Recently, I attended a wedding in Lumberton. The two grooms had been together 13 years, and it was time for them to make it legal, so to speak. The flowers were gorgeous, as was the musical accompaniment, while the ceremony itself was both touching and modern, with a mixture of traditional criers and those holding up their cell-phones to record the forthcoming YouTube videos of the ceremony.

The guys were surrounded by their friends, but none of their families were in attendance, an indicator of how far acceptance of marriage equality has to go in this part of the country. But then, in the best traditions of LGBT culture, the meaning of family is broad and inclusive, and my partner and I were delighted to be included in this familial-like gathering.

But as I basked in the glow of this lovely event, and enjoyed the traditional southern spread at the reception, I could not help but wonder how this marriage could be perceived as intruding upon or eroding heterosexual marriages or in any way undermining the religious freedom or moral values of this country. While the ceremony was conducted by a gay pastor, reciting the words of the vows the two grooms themselves had written, the purpose of the ceremony, besides the celebration of their love and commitment, was to access the basic civil rights of marriage.

Historically, there is nothing traditional, or uniform, about the ways that state governments have apportioned these rights. Fifty years ago, for instance, it was unlawful for people of different races to marry in many states. Today, my two friends, joined in both a holy as well as a civil state of matrimony, do not have to worry about the disposal of their property rights, the ability to make critical health decisions about each other, or be compelled to testify against each other in a court of law.

But as we drove back to Garner, I could not help but wonder how long this marriage would last.
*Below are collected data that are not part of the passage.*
(** ** Precedence between the sources of a candidate *)

(** X6.  A text content item whose [text] is the empty string shuts out
    [output_text]: [??] passes over [null] and [undefined] only, so when no
    structured candidate is taken and the first text content item is empty,
    both routines fail with their no-content error whatever [output_text]
    holds. *)
Theorem empty_text_item_shuts_out_output_text `{Platform} :
  forall json it : value,
    get it "text" = Some (JStr "") ->
    (forall items,
        App.contentItems json = OK items ->
        ToBoolean (opt_get (find App.isJsonContent items) "json")
        && jstype_eqb (typeof (opt_get (find App.isJsonContent items) "json")) TObject
        = false ->
        find App.isTextContent items = Some it ->
        App.normalize json = Throw (Error App.NO_CONTENT))
    /\ (forall outs,
           Script.outputItems json = OK outs ->
           ToBoolean (opt_get (find Script.isStructuredItem (Script.contentItems outs)) "json")
           = false ->
           find Script.isTextItem (Script.contentItems outs) = Some it ->
           Script.normalize json = Throw (Error Script.NO_CONTENT)).
Proof.
  intros json it Htext. split.
  - intros items Hitems Hj Hit.
    assert (Htier : App.text_tier json items = Throw (Error App.NO_CONTENT)).
    { unfold App.text_tier, App.rawContentCandidate.
      rewrite Hit, (opt_get_Some _ _ _ Htext). reflexivity. }
    unfold App.normalize, App.candidate. rewrite Hitems. simpl bind. cbv zeta.
    destruct (opt_get (find App.isJsonContent items) "json") as [parsed | ].
    + rewrite Hj, Htier. reflexivity.
    + rewrite Htier. reflexivity.
  - intros outs Houts Hj Hit.
    unfold Script.normalize, Script.candidate. rewrite Houts. simpl bind. cbv zeta.
    rewrite Hj. simpl negb. cbv iota.
    unfold Script.text_tier, Script.fallbackText.
    rewrite Hit, (opt_get_Some _ _ _ Htext). reflexivity.
Qed.

Lemma empty_text_item_shuts_out_output_text_witness :
  App.normalize (H := Sample.engine)
    (JObj [("output", JArr [JObj [("content", JArr [JObj [("text", JStr "")]])]]);
           ("output_text", JStr Sample.reading_text)])
  = Throw (Error App.NO_CONTENT)
  /\ Script.normalize (H := Sample.engine)
       (JObj [("output", JArr [JObj [("content", JArr [JObj [("text", JStr "")]])]]);
              ("output_text", JStr Sample.reading_text)])
     = Throw (Error Script.NO_CONTENT).
Proof.
  destruct (@empty_text_item_shuts_out_output_text Sample.engine
              (JObj [("output", JArr [JObj [("content", JArr [JObj [("text", JStr "")]])]]);
                     ("output_text", JStr Sample.reading_text)])
              (JObj [("text", JStr "")]) eq_refl) as [Happ Hscript].
  split.
  - apply (Happ [JObj [("text", JStr "")]]); reflexivity.
  - apply (Hscript [JObj [("content", JArr [JObj [("text", JStr "")]])]]); reflexivity.
Defined.

(** X7.  A structured candidate is final: once the first tagged content
    item embeds a truthy object (for the batch script, any truthy value),
    the result of the routine is the result of validating that value, and
    nothing else in the response, neither text content nor [output_text],
    is used, also when the validation fails. *)
Theorem structured_candidate_is_final `{Platform} :
  forall json item j : value,
    get item "json" = Some j ->
    ToBoolean (Some j) = true ->
    (forall items,
        App.contentItems json = OK items ->
        find App.isJsonContent items = Some item ->
        typeof (Some j) = TObject ->
        App.normalize json = App.validate j)
    /\ (forall outs,
           Script.outputItems json = OK outs ->
           find Script.isStructuredItem (Script.contentItems outs) = Some item ->
           Script.normalize json = Script.validate (Some j)).
Proof.
  intros json item j Hj Htruthy. split.
  - intros items Hitems Hfind Hobj.
    unfold App.normalize, App.candidate. rewrite Hitems. simpl bind. cbv zeta.
    rewrite Hfind, (opt_get_Some _ _ _ Hj), Htruthy, Hobj. reflexivity.
  - intros outs Houts Hfind.
    unfold Script.normalize, Script.candidate. rewrite Houts. simpl bind. cbv zeta.
    rewrite Hfind, (opt_get_Some _ _ _ Hj), Htruthy. reflexivity.
Qed.

Lemma structured_candidate_is_final_witness :
  App.normalize (H := Sample.engine)
    (JObj [("output",
            JArr [JObj [("content",
                         JArr [JObj [("type", JStr "json"); ("json", JArr [])];
                               Fallbacks.text_item])]])])
  = Throw (Error App.MISSING_FIELDS)
  /\ Script.normalize (H := Sample.engine)
       (JObj [("output",
               JArr [JObj [("content",
                            JArr [JObj [("type", JStr "json"); ("json", JArr [])];
                                  Fallbacks.text_item])]])])
     = Throw (Error Script.MISSING_FIELDS).
Proof.
  destruct (@structured_candidate_is_final Sample.engine
              (JObj [("output",
                      JArr [JObj [("content",
                                   JArr [JObj [("type", JStr "json"); ("json", JArr [])];
                                         Fallbacks.text_item])]])])
              (JObj [("type", JStr "json"); ("json", JArr [])]) (JArr [])
              eq_refl eq_refl) as [Happ Hscript].
  split.
  - rewrite (Happ [JObj [("type", JStr "json"); ("json", JArr [])]; Fallbacks.text_item]
               eq_refl eq_refl eq_refl).
    reflexivity.
  - rewrite (Hscript [JObj [("content",
                             JArr [JObj [("type", JStr "json"); ("json", JArr [])];
                                   Fallbacks.text_item])]]
               eq_refl eq_refl).
    reflexivity.
Defined.

(** X8.  What the coercion of [ppm] lets through in the batch script: with
    [source] and [timestamp] non-empty strings, a candidate whose [ppm] is
    [null] or [false] is accepted with the concentration 0 and one whose
    [ppm] is [true] with 1, while a candidate without [ppm] is rejected; the
    app rejects all four. *)
Theorem script_accepts_null_and_boolean_ppm `{Platform} :
  forall (props : list (string * value)) (s t : string),
    lookup "source" props = Some (JStr s) -> s <> "" ->
    lookup "timestamp" props = Some (JStr t) -> t <> "" ->
    (lookup "ppm" props = Some JNull ->
     Script.validate (Some (JObj props))
     = OK {| Script.ppm := zero; Script.source := s; Script.timestamp := t |}
     /\ App.validate (JObj props) = Throw (Error App.MISSING_FIELDS))
    /\ (forall b, lookup "ppm" props = Some (JBool b) ->
                  Script.validate (Some (JObj props))
                  = OK {| Script.ppm := if b then one else zero;
                          Script.source := s; Script.timestamp := t |}
                  /\ App.validate (JObj props) = Throw (Error App.MISSING_FIELDS))
    /\ (lookup "ppm" props = None ->
        Script.validate (Some (JObj props)) = Throw (Error Script.MISSING_FIELDS)
        /\ App.validate (JObj props) = Throw (Error App.MISSING_FIELDS)).
Proof.
  intros props s t Hs Hs' Ht Ht'.
  assert (Happ : typeof (lookup "ppm" props) <> TNumber ->
                 App.validate (JObj props) = Throw (Error App.MISSING_FIELDS)).
  { intro Hty. apply App_validate_not_number; [ discriminate | exact Hty ]. }
  split; [ | split ].
  - intro Hp. split; [ | apply Happ; rewrite Hp; discriminate ].
    unfold Script.validate. simpl. rewrite Hp, Hs, Ht. simpl.
    rewrite (neq_empty_eqb _ Hs'), (neq_empty_eqb _ Ht'). reflexivity.
  - intros b Hp. split; [ | apply Happ; rewrite Hp; discriminate ].
    unfold Script.validate. simpl. rewrite Hp, Hs, Ht. simpl.
    rewrite (neq_empty_eqb _ Hs'), (neq_empty_eqb _ Ht').
    destruct b; reflexivity.
  - intro Hp. split; [ | apply Happ; rewrite Hp; discriminate ].
    unfold Script.validate. simpl. rewrite Hp, Hs, Ht. reflexivity.
Qed.

Lemma script_accepts_null_and_boolean_ppm_witness :
  Script.validate (H := Sample.engine) (Some Candidates.ppm_null)
  = OK {| Script.ppm := zero;
          Script.source := "https://example.org/co2";
          Script.timestamp := "2024-05-01T00:00:00Z" |}
  /\ App.validate Candidates.ppm_null = Throw (Error App.MISSING_FIELDS).
Proof.
  assert (Hs : "https://example.org/co2" <> "") by discriminate.
  assert (Ht : "2024-05-01T00:00:00Z" <> "") by discriminate.
  destruct (@script_accepts_null_and_boolean_ppm Sample.engine
              [("ppm", JNull);
               ("source", JStr "https://example.org/co2");
               ("timestamp", JStr "2024-05-01T00:00:00Z")]
              "https://example.org/co2" "2024-05-01T00:00:00Z"
              eq_refl Hs eq_refl Ht) as (Hnull & _).
  exact (Hnull eq_refl).
Defined.

(** X9.  The two copies collect and classify content items alike.  On a
    response whose [output] is absent, [null] or an array of non-null
    elements with a [content] that is absent, [null] or an array, the app's
    [flatMap] over [item.content ?? []] and the batch script's [flatMap]
    guarded by [Array.isArray] give the same list of content items; and the
    app's [isJsonContent] and [isTextContent], written with an early
    return, are the same functions as the predicates the batch script
    passes to [find], so both find the same structured item and the same
    text item in that list. *)
Theorem content_items_coincide :
  forall (json : value) (outs : list value),
    shaped_output json = true ->
    Script.outputItems json = OK outs ->
    App.contentItems json = OK (Script.contentItems outs)
    /\ find Script.isStructuredItem (Script.contentItems outs)
       = find App.isJsonContent (Script.contentItems outs)
    /\ find Script.isTextItem (Script.contentItems outs)
       = find App.isTextContent (Script.contentItems outs)
    /\ forall item : value,
         Script.isStructuredItem item = App.isJsonContent item
         /\ Script.isTextItem item = App.isTextContent item.
Proof.
  intros json outs Hshaped Houts.
  split; [ now apply contentItems_shaped | ].
  split; [ apply find_ext_eq, isStructuredItem_isJsonContent | ].
  split; [ apply find_ext_eq, isTextItem_isTextContent | ].
  intro item. split;
    [ apply isStructuredItem_isJsonContent | apply isTextItem_isTextContent ].
Qed.

Lemma content_items_coincide_witness :
  App.contentItems Fallbacks.json_absent
  = OK [Responses.tagged_without_json; Fallbacks.text_item]
  /\ find Script.isTextItem [Responses.tagged_without_json; Fallbacks.text_item]
     = find App.isTextContent [Responses.tagged_without_json; Fallbacks.text_item].
Proof.
  destruct (content_items_coincide Fallbacks.json_absent
              [JObj [("content",
                      JArr [Responses.tagged_without_json; Fallbacks.text_item])]]
              eq_refl eq_refl) as (Hitems & _ & Htext & _).
  split; [ exact Hitems | exact Htext ].
Defined.

(** ** The display surface *)

Lemma request_failed_nonempty (response : HttpResponse) :
  request_failed response <> "".
Proof. unfold request_failed. simpl. discriminate. Qed.

(** The messages of the errors [fetchCurrentCo2] builds are not empty. *)
Lemma fetchCurrentCo2_message_nonempty `{Platform} (w : World) (m : string) :
  outcome (fetchCurrentCo2 w) = Throw (Error m) -> m <> "".
Proof.
  intro He.
  destruct (fetchCurrentCo2_Throw w (Error m) He)
    as [Hm | [Hm | [(response & _ & _ & Hm) | [Hm | [Hm | [Hm | [Hm | Hm]]]]]]];
    try discriminate; injection Hm as ->; try discriminate;
    apply request_failed_nonempty.
Qed.


Lemma loadReading_unfold `{Platform} (pm : exn -> string) (w : World) (s : Ui.State) :
  Ui.loadReading pm w s
  = (trace (fetchCurrentCo2 w),
     Ui.loadReading_settle pm (outcome (fetchCurrentCo2 w)) (Ui.loadReading_begin s)).
Proof.
  unfold Ui.loadReading, trace, outcome. now destruct (fetchCurrentCo2 w).
Qed.



(** X11.  A failed load displays the failure and hides, but keeps, an
    earlier reading: after [loadReading] the state holds the error's
    message, the reading it held before, and [loading] off; the view is the
    error view with that message whenever the message is not empty, which
    is the case for every error [fetchCurrentCo2] builds itself. *)
Theorem failed_load_displays_the_error `{Platform} :
  forall (pm : exn -> string) (w : World) (s : Ui.State) (e : exn),
    outcome (fetchCurrentCo2 w) = Throw e ->
    Ui.reading (snd (Ui.loadReading pm w s)) = Ui.reading s
    /\ Ui.error (snd (Ui.loadReading pm w s)) = Some (Ui.err_message pm e)
    /\ Ui.loading (snd (Ui.loadReading pm w s)) = false
    /\ (Ui.err_message pm e <> "" ->
        Ui.content (snd (Ui.loadReading pm w s)) = Ui.ErrorView (Ui.err_message pm e))
    /\ (forall m, e = Error m ->
                  Ui.content (snd (Ui.loadReading pm w s)) = Ui.ErrorView m).
Proof.
  intros pm w s e He.
  assert (Hview : Ui.err_message pm e <> "" ->
                  Ui.content (snd (Ui.loadReading pm w s))
                  = Ui.ErrorView (Ui.err_message pm e)).
  { intro Hne. rewrite loadReading_unfold, He. unfold Ui.content. simpl.
    rewrite (neq_empty_eqb _ Hne). reflexivity. }
  split; [ | split; [ | split; [ | split ] ] ].
  - rewrite loadReading_unfold, He. reflexivity.
  - rewrite loadReading_unfold, He. reflexivity.
  - rewrite loadReading_unfold, He. reflexivity.
  - exact Hview.
  - intros m ->. apply Hview. simpl.
    now apply fetchCurrentCo2_message_nonempty with w.
Qed.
I am not talking about their relationship, which I am sure will endure, but the legal relationship that this state, very much against the will of a majority of voters, has conferred upon them.

Like many other states in this country, marriage equality came to North Carolina through court action, rather than the ballot box. Periodically in this nation’s history, courts have occasionally led the way to greater progress and equality when state legislatures and governors were not quite ready – most notably under the Warren Court of the 1950s and 1960s, which ended bans on segregation and interracial marriage, issues as contentious in their day as marriage equality is now.

Sometime this month, the U.S. Supreme Court will rule on marriage equality. Yet, despite an avalanche of editorial opinion in print and on the web predicting a gay version of Loving v. Virginia that will sweep away all current marriage bans nationwide, I remain skeptical of such a ruling, at least from the conservative block that currently sits on the court and that often includes Justice “Swing-Vote” himself, Anthony Kennedy.

Since this new century began, the conservatives on the court have sullied the reputation of this once august body with a parade of regressive decisions, including, among others, Bush v. Gore, Citizens United, Hobby Lobby and the decisions gutting of the Voting Rights Act. Considering the language of the two basic questions the justices agreed to rule upon, it seems quite conceivable to me that they will disappoint again by reaffirming the rights of states to regulate marriage, while at the same time compelling all states to recognize same sex marriages approved in other states. Such a decision splitting Solomon’s proverbial baby would leave it up to the states to let the political process work and repeal their voter approved bans on marriage equality. As the current debate over the role of North Carolina magistrates makes clear, such a process would likely get very messy.

I hope I am wrong about this prediction, but given that we continue to live in a new Gilded Age in which the conservative block on the Court regularly pounds the round peg of the law into the square hole of the conservative agenda, I am very concerned.

Should my prediction come true, however, I remain hopeful that such a ruling would galvanize progressives in this this state and around the country to the action that will be necessary to move us, at last, into the 21st Century. It’s just that the happy ending may end up taking a little longer than a lot of people expect.

Dr. Charles Beem is a professor of History at the University of North Carolina at Pembroke.